» **Task to carry out**: Filter the material below down to the lines with the word "Failure" and give those lines.

=== Stored data ===

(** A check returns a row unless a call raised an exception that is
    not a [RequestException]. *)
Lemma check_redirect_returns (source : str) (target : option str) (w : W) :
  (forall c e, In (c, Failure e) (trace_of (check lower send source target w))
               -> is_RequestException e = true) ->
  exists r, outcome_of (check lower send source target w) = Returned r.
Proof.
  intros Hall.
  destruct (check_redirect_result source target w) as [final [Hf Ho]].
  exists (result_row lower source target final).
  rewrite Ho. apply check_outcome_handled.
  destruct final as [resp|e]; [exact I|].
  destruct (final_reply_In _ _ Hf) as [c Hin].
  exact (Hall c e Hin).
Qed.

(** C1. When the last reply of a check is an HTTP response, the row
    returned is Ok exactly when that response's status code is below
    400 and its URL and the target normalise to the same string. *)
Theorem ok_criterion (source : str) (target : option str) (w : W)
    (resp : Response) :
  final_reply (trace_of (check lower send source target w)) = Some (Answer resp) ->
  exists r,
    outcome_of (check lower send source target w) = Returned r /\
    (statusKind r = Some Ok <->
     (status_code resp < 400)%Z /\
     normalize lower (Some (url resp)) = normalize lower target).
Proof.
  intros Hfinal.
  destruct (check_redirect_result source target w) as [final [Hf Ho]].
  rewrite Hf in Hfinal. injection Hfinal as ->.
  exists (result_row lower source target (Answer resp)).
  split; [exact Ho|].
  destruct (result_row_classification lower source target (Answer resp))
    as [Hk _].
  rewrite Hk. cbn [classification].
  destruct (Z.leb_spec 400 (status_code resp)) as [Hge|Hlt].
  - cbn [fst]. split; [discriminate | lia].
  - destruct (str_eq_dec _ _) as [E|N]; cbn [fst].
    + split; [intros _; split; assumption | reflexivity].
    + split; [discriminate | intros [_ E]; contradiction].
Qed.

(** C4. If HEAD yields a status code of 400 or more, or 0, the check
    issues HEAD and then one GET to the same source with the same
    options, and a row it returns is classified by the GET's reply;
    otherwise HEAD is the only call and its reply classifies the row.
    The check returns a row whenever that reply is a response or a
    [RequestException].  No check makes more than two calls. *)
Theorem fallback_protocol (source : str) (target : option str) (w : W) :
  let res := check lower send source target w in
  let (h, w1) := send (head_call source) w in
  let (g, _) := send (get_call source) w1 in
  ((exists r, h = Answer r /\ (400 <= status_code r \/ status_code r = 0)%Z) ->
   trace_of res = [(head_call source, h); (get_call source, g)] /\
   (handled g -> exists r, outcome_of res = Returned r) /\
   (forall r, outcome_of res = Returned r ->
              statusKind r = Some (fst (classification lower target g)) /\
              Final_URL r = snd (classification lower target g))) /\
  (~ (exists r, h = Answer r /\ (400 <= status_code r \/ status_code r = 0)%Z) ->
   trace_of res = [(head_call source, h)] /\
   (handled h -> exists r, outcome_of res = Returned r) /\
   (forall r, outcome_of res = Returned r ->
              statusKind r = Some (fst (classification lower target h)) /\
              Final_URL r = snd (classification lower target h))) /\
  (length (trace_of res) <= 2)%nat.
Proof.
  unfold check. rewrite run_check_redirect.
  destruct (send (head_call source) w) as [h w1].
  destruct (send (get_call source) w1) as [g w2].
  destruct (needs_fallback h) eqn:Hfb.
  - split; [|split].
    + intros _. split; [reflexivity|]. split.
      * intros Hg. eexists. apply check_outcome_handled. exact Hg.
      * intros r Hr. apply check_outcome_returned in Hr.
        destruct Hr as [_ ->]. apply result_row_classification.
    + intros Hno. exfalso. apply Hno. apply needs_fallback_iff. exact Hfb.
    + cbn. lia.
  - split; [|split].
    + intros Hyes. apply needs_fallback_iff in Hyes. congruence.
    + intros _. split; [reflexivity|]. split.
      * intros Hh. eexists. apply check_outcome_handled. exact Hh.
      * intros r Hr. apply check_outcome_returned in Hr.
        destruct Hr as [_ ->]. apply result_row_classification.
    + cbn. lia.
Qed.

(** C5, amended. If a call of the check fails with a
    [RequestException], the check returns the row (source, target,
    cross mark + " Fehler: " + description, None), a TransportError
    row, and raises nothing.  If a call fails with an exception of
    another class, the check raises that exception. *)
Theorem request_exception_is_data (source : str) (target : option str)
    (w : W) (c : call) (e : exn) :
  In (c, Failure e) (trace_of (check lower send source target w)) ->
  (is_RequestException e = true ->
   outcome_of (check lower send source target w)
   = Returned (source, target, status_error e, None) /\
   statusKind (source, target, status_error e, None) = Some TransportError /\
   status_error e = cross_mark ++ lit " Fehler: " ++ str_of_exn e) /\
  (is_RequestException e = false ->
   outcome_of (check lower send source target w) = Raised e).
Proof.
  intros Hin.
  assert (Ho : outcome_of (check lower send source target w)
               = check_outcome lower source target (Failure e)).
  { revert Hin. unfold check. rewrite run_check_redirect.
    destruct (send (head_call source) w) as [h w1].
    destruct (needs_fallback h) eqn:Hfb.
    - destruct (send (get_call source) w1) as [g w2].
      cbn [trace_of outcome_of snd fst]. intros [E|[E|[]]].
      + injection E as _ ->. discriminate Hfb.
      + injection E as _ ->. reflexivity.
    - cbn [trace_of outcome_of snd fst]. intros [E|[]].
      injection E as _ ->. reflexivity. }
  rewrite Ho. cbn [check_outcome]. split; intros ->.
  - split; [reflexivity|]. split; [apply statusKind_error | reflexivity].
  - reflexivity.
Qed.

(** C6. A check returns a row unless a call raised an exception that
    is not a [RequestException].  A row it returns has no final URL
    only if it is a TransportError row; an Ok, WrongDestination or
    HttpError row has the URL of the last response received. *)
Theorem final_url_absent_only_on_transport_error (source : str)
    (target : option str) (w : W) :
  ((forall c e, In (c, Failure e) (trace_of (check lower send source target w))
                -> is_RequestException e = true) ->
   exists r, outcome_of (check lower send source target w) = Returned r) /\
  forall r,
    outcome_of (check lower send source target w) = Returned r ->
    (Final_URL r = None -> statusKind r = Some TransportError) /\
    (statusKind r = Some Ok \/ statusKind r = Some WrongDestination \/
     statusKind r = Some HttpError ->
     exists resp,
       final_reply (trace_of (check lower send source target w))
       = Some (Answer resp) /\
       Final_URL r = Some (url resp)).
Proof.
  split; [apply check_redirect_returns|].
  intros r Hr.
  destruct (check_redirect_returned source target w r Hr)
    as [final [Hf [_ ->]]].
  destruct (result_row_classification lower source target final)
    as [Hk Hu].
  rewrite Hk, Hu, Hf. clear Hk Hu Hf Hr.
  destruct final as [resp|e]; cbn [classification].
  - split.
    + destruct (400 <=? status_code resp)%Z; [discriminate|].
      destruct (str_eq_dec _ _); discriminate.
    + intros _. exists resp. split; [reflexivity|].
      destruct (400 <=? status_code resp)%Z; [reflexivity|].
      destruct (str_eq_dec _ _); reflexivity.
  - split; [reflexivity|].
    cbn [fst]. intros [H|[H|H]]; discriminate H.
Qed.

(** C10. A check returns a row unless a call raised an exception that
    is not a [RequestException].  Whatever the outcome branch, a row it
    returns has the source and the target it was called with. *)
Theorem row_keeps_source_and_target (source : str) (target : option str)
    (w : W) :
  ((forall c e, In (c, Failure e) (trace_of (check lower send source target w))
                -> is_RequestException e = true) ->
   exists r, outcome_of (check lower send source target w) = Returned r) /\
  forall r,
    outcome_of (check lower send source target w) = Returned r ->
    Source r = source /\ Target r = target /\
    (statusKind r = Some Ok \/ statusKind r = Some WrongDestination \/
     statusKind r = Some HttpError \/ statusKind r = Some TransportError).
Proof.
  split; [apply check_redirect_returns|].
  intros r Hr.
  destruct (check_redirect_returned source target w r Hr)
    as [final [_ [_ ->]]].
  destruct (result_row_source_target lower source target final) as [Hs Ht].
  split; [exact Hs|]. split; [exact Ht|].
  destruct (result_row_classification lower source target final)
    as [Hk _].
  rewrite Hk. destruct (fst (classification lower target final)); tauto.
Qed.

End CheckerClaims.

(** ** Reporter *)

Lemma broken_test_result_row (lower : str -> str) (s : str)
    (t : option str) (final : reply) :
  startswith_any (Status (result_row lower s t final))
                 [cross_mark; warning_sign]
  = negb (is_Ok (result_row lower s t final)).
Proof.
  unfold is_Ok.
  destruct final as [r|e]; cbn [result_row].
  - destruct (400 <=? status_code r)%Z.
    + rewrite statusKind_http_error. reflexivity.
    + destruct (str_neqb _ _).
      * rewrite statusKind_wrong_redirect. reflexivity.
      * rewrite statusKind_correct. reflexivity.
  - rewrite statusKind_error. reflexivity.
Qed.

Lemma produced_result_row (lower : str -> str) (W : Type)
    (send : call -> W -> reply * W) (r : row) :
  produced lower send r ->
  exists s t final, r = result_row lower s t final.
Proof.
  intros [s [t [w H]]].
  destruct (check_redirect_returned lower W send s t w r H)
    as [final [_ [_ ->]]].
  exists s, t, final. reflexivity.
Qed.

===

» **Answer section**:
  (forall c e, In (c, Failure e) (trace_of (check lower send source target w))
  In (c, Failure e) (trace_of (check lower send source target w)) ->
               = check_outcome lower source target (Failure e)).
  ((forall c e, In (c, Failure e) (trace_of (check lower send source target w))
  ((forall c e, In (c, Failure e) (trace_of (check lower send source target w))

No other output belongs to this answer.